Pull every "SlicePool" line out of the data below.

##### Exercise inputs

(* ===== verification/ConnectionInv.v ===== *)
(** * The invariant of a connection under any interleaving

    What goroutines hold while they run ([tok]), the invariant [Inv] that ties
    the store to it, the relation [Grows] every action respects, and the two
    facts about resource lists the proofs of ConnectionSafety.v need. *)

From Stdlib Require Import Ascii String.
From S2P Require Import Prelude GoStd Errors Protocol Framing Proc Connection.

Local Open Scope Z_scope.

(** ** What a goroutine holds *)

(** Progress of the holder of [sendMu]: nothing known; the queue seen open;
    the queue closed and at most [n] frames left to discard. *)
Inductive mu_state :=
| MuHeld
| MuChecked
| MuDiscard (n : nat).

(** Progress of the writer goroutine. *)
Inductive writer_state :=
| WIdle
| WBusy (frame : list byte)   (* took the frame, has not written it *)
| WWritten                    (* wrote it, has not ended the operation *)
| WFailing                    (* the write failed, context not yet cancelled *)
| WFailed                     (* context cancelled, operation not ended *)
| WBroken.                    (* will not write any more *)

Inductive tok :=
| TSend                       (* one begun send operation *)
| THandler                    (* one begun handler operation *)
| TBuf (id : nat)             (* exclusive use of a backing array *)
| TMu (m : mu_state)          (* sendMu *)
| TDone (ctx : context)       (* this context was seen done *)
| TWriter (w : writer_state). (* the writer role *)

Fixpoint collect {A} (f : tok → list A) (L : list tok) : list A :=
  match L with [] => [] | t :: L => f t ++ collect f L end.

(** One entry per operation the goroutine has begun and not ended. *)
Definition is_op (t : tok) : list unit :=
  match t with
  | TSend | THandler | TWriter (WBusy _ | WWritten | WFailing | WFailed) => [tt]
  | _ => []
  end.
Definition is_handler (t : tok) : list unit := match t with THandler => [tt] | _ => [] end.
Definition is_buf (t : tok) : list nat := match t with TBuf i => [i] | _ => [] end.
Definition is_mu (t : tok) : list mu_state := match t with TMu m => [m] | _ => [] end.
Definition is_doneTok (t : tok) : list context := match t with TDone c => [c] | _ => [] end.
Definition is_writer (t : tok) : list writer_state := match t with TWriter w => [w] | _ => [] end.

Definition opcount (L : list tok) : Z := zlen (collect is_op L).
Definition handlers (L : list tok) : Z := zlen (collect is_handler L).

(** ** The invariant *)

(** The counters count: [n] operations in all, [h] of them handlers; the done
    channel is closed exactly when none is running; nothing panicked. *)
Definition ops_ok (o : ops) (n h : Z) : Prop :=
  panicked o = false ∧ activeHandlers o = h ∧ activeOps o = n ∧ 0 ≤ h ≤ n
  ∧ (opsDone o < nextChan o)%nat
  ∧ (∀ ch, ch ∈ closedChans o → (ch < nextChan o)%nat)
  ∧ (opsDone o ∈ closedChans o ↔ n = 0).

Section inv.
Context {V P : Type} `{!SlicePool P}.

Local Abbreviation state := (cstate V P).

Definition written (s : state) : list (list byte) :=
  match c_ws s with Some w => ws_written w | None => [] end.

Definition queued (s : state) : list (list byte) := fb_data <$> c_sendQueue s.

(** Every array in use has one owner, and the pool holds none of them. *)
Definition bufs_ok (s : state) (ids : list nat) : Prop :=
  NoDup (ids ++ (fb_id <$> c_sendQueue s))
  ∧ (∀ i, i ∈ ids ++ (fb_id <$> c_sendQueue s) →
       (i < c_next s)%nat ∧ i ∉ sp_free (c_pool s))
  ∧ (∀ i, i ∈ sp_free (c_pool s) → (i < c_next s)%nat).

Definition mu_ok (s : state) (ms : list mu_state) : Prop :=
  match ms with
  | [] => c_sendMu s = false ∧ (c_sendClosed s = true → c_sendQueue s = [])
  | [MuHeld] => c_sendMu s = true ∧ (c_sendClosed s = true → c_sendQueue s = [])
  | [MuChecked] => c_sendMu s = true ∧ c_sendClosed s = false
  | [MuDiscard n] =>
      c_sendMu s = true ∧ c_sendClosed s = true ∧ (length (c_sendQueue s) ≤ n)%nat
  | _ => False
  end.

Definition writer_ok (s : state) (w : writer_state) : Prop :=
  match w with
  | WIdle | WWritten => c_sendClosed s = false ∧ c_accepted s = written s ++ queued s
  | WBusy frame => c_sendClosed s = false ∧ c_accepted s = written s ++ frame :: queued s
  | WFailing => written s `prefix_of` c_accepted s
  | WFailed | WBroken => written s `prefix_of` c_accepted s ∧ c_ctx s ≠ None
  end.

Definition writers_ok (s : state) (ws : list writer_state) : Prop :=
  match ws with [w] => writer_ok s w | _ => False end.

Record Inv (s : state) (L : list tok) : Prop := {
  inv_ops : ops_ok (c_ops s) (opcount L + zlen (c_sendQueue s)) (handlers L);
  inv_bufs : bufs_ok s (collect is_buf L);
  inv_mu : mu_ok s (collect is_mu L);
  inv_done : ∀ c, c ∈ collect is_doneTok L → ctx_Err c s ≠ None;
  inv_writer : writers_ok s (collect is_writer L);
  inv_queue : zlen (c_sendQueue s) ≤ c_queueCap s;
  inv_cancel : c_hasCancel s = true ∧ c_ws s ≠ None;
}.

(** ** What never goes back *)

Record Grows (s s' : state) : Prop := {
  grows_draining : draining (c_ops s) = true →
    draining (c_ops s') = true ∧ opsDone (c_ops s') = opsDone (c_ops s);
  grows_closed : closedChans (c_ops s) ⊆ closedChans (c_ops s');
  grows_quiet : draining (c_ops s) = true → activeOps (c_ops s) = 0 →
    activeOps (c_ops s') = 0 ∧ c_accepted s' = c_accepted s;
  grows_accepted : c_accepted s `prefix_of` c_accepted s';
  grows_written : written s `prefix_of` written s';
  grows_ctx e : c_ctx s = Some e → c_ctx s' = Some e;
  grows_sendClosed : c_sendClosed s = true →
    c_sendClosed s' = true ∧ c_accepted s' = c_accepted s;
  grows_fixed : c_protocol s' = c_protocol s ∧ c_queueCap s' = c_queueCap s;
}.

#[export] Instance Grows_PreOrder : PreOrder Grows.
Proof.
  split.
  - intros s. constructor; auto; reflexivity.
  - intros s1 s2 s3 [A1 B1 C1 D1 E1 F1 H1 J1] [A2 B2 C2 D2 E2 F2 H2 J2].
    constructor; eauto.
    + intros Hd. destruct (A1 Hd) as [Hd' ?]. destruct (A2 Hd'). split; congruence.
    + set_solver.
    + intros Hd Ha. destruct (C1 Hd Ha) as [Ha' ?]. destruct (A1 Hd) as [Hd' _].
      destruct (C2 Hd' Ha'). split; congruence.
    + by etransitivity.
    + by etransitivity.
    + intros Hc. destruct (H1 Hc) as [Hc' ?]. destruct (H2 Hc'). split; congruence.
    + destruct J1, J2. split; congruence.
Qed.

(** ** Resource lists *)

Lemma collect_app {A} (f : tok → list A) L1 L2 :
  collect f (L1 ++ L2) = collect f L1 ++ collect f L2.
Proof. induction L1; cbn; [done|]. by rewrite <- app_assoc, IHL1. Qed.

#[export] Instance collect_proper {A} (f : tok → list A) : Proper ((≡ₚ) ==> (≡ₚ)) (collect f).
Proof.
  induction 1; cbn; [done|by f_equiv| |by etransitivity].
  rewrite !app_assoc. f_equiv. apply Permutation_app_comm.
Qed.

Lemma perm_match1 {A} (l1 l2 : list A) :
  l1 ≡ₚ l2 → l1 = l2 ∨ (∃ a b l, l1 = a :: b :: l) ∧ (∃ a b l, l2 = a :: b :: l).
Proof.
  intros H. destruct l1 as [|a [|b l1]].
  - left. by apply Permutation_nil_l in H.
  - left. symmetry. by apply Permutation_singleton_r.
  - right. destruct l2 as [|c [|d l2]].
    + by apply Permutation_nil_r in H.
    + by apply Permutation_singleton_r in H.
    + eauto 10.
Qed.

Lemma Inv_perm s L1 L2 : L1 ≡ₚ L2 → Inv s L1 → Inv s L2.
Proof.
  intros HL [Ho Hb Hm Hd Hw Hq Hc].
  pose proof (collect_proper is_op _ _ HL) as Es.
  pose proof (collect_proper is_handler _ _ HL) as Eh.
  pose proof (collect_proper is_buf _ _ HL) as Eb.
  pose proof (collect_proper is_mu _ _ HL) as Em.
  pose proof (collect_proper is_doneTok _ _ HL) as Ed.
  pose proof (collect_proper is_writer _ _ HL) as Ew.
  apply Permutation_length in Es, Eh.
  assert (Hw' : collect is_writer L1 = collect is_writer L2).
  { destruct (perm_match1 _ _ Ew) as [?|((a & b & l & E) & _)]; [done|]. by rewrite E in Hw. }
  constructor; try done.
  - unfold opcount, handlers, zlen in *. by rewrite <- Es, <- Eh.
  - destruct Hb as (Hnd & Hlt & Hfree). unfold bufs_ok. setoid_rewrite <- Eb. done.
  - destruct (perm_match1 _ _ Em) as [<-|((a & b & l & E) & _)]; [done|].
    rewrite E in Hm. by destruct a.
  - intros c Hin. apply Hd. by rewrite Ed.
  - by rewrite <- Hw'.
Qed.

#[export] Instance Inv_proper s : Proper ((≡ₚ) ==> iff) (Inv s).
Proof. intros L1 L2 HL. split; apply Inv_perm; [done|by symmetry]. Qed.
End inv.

##########
##### Exercise inputs

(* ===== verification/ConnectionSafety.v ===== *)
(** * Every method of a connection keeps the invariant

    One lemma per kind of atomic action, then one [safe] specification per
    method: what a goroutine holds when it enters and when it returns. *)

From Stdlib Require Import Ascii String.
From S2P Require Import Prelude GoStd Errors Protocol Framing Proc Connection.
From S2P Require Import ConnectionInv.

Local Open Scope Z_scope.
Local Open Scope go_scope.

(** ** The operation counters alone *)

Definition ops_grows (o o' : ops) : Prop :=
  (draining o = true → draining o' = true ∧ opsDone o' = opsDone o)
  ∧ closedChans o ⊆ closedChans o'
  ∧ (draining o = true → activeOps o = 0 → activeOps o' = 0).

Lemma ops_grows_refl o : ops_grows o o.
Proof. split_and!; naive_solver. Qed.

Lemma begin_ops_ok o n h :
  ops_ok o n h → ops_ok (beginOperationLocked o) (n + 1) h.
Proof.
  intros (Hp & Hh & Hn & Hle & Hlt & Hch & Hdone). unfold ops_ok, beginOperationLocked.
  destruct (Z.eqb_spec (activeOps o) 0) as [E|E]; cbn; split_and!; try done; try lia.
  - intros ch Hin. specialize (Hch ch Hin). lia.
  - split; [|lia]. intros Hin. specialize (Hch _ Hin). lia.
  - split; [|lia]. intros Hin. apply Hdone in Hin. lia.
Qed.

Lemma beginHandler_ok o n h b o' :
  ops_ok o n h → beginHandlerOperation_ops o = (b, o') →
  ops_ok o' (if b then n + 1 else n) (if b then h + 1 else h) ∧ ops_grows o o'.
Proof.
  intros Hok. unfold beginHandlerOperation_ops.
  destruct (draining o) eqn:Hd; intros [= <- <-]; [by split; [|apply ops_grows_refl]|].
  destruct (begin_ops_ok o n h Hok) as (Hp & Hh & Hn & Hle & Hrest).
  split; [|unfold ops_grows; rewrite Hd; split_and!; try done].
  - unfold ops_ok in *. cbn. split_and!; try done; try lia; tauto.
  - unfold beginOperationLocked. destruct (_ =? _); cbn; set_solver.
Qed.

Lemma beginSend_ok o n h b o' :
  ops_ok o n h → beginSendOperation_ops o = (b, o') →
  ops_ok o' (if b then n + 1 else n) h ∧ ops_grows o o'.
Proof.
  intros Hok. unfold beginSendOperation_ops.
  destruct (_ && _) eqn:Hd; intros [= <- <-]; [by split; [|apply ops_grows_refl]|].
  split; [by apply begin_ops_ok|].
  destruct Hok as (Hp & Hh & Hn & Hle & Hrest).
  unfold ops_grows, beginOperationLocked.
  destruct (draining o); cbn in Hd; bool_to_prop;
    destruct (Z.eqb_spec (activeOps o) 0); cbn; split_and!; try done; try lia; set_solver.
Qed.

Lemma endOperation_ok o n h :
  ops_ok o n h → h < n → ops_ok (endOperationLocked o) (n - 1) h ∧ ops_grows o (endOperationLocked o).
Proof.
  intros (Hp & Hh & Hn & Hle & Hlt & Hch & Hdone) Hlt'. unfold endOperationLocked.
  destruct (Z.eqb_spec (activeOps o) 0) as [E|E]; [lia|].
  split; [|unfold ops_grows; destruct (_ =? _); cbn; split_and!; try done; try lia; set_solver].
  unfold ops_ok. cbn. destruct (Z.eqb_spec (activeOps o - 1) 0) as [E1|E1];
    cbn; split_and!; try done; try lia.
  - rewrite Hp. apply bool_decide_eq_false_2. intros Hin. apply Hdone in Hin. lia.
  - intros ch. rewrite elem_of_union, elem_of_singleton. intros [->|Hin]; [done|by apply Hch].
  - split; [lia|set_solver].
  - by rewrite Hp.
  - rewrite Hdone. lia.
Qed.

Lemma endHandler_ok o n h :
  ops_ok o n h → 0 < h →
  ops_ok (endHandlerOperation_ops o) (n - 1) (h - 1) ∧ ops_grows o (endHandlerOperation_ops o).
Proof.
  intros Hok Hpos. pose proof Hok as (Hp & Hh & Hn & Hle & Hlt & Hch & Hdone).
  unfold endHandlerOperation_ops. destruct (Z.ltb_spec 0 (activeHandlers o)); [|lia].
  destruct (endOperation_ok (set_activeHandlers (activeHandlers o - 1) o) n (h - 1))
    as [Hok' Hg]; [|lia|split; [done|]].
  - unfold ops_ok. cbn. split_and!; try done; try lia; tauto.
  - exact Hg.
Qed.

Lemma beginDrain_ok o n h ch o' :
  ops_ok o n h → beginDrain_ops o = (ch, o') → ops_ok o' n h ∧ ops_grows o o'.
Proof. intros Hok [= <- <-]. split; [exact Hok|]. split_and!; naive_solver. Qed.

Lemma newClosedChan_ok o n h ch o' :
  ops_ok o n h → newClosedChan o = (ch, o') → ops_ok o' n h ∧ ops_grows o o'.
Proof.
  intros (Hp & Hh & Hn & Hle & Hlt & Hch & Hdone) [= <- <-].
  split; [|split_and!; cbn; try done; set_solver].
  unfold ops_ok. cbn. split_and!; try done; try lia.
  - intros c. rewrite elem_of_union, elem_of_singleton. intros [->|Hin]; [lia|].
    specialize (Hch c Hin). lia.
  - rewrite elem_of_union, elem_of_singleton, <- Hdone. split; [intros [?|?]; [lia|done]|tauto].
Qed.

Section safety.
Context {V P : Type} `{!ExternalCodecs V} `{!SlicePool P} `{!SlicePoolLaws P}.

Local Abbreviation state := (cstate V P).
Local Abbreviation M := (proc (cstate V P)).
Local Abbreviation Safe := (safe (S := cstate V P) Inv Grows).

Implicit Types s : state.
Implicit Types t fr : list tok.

##########

▸ Solved exercise:
Context {V P : Type} `{!SlicePool P}.
Context {V P : Type} `{!ExternalCodecs V} `{!SlicePool P} `{!SlicePoolLaws P}.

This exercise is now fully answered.